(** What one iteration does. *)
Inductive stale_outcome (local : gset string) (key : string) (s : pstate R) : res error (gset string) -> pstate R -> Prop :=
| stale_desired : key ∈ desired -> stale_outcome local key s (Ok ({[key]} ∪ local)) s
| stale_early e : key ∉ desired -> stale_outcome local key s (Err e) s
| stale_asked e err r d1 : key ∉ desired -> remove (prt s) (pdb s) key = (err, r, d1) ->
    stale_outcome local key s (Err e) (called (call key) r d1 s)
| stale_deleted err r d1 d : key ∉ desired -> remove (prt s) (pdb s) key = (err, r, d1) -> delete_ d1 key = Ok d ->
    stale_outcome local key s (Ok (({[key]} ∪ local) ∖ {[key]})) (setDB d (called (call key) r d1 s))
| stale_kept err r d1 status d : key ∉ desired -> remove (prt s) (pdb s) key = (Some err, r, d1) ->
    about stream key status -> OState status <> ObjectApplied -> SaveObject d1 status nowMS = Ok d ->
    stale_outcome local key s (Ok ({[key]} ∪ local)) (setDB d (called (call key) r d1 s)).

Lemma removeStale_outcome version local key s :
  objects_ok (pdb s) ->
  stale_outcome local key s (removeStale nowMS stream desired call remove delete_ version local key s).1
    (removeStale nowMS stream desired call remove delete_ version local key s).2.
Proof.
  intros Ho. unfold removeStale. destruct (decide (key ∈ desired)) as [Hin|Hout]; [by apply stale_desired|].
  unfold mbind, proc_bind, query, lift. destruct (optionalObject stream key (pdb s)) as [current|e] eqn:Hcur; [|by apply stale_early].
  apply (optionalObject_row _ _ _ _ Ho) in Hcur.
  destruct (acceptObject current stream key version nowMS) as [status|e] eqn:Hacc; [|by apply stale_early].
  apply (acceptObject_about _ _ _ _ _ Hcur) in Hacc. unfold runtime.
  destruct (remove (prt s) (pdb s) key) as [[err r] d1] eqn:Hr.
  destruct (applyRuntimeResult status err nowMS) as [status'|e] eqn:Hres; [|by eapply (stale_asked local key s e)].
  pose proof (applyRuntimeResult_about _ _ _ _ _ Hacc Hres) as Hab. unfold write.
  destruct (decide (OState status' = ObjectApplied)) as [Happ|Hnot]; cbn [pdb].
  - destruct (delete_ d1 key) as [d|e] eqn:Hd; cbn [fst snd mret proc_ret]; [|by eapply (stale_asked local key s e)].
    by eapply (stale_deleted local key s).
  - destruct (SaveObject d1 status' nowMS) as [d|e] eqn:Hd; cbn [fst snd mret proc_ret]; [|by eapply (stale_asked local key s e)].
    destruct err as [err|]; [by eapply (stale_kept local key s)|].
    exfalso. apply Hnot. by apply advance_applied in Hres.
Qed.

-=-=-

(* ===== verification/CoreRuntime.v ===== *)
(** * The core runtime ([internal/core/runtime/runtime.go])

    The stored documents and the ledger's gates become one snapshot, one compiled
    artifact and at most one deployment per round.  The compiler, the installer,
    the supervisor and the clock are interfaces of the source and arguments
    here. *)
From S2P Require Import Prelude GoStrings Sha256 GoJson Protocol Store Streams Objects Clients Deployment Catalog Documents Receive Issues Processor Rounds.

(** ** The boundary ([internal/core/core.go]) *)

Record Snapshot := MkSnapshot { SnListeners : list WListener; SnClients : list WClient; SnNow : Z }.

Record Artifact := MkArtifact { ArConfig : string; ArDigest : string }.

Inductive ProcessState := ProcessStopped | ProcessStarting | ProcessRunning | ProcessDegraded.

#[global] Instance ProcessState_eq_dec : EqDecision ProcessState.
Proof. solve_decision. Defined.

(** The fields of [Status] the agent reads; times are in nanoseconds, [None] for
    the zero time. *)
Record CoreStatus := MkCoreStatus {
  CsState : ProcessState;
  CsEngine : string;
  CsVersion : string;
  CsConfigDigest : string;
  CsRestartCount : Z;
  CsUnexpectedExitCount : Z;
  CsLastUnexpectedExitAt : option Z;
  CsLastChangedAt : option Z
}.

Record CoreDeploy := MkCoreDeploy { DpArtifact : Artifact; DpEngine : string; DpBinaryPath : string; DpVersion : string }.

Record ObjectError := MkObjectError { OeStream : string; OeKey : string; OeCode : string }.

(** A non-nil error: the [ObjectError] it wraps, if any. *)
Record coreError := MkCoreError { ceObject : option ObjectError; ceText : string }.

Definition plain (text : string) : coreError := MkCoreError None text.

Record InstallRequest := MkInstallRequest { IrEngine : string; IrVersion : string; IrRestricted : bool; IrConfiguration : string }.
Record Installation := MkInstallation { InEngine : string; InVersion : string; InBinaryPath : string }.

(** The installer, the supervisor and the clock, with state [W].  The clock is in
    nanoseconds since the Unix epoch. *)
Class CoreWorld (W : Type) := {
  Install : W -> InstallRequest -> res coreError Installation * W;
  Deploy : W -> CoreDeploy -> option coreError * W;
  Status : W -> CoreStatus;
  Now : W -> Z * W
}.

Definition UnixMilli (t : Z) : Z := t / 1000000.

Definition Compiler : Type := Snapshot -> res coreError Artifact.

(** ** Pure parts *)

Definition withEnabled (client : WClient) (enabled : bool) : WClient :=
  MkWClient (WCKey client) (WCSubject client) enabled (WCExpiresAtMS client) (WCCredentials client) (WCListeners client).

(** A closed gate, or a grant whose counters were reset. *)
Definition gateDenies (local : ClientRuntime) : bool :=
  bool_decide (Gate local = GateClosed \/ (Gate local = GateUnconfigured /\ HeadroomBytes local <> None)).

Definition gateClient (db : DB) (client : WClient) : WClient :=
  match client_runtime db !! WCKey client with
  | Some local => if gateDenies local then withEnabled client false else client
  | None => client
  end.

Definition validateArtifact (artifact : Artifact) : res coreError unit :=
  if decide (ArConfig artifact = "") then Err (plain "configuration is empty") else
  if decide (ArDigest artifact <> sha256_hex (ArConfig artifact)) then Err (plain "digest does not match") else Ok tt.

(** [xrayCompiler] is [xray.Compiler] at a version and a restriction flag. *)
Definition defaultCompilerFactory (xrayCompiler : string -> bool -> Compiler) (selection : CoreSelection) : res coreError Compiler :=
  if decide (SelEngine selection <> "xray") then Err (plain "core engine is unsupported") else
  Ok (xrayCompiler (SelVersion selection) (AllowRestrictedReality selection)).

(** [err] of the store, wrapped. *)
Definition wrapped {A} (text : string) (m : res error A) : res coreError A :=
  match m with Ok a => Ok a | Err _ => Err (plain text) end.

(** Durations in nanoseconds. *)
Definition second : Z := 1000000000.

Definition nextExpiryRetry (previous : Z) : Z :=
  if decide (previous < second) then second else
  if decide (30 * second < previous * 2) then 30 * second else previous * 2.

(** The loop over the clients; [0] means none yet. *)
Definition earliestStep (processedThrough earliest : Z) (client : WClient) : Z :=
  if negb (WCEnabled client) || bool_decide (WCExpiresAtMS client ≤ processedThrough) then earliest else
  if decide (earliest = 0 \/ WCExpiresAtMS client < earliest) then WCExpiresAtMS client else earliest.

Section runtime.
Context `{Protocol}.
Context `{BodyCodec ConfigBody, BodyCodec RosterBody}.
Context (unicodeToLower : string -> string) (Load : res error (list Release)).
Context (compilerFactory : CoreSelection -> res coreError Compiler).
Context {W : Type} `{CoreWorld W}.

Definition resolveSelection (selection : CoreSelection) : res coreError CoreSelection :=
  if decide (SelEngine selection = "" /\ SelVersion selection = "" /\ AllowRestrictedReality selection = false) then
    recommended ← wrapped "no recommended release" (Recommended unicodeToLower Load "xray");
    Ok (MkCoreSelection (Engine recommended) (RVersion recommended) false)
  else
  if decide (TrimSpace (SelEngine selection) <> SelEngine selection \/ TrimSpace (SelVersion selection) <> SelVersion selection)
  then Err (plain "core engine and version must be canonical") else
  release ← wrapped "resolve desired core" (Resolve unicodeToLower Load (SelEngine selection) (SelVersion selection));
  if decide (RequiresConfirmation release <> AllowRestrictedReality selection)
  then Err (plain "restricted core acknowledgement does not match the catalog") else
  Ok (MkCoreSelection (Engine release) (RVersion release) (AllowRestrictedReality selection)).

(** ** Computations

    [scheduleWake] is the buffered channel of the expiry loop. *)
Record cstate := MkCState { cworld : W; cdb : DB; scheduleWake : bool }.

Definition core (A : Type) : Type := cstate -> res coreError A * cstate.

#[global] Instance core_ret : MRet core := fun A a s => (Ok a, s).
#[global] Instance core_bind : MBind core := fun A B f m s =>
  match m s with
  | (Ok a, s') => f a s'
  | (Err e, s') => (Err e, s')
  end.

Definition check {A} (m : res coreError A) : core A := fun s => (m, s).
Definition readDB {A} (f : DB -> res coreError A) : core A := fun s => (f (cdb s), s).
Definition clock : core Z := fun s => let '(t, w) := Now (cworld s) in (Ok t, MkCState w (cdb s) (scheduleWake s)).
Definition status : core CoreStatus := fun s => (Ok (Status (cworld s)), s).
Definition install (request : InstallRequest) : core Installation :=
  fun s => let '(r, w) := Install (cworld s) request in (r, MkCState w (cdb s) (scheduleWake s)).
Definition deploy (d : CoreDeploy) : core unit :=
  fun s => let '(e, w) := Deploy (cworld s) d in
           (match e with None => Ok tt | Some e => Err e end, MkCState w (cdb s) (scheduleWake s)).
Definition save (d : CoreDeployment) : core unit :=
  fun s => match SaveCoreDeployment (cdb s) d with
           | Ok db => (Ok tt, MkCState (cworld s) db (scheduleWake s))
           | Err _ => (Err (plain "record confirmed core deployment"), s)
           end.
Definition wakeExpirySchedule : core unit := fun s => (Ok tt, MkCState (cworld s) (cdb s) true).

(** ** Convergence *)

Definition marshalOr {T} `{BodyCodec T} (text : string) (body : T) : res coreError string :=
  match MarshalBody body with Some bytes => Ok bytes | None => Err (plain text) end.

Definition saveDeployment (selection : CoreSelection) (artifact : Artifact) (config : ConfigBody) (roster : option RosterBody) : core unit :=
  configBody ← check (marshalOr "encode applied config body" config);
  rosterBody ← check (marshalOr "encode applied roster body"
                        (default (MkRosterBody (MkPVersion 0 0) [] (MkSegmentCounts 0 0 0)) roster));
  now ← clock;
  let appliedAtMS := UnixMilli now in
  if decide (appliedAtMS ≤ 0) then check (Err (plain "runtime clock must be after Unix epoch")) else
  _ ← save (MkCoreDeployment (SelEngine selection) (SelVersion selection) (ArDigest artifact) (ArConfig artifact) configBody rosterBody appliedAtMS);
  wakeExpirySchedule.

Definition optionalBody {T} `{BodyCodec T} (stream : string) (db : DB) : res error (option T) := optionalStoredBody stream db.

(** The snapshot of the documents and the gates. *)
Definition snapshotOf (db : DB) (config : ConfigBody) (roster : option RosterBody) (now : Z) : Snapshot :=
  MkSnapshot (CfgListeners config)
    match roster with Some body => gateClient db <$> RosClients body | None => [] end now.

-=-=-

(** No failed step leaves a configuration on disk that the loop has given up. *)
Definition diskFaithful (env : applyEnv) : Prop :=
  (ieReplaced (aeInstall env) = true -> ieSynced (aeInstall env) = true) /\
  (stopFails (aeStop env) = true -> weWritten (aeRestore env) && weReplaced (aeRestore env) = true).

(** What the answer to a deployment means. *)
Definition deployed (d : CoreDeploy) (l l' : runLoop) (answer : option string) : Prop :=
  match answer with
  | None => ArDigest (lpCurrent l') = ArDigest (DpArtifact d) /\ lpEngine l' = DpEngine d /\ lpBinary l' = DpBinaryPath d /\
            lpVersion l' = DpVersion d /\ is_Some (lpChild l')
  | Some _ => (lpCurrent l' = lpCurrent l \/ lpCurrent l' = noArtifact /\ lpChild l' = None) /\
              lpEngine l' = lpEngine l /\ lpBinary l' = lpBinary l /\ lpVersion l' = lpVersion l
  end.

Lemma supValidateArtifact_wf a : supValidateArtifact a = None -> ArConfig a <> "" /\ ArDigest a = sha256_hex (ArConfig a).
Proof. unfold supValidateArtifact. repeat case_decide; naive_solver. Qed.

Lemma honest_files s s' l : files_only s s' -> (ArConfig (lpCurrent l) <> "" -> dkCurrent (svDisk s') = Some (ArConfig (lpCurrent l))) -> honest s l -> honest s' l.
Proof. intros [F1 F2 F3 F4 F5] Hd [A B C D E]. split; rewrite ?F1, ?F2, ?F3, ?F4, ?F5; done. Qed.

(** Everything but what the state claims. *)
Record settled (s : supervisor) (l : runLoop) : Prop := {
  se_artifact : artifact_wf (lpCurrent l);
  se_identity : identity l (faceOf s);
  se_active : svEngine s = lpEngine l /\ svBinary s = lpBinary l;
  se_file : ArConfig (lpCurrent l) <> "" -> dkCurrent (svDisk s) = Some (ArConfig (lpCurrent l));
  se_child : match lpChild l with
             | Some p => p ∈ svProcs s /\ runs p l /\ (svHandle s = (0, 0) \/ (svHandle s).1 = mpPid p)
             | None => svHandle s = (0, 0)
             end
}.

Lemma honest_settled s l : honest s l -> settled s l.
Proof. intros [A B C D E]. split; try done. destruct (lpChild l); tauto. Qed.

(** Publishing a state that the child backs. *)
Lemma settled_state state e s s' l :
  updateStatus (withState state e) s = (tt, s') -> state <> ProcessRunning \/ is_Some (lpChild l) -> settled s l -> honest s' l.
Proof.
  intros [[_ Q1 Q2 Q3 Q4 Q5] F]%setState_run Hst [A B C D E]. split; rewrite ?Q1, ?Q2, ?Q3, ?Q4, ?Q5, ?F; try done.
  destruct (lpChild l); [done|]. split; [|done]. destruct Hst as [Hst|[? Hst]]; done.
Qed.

-=-=-

# [Your assignment]
Retype exactly, and only, the lines above from the one where "Definition UnixMilli (t" occurs up to and including the one where "bool_decide (Gate local" occurs.

# [Answer space]
Definition UnixMilli (t : Z) : Z := t / 1000000.

Definition Compiler : Type := Snapshot -> res coreError Artifact.

(** ** Pure parts *)

Definition withEnabled (client : WClient) (enabled : bool) : WClient :=
  MkWClient (WCKey client) (WCSubject client) enabled (WCExpiresAtMS client) (WCCredentials client) (WCListeners client).

(** A closed gate, or a grant whose counters were reset. *)
Definition gateDenies (local : ClientRuntime) : bool :=
  bool_decide (Gate local = GateClosed \/ (Gate local = GateUnconfigured /\ HeadroomBytes local <> None)).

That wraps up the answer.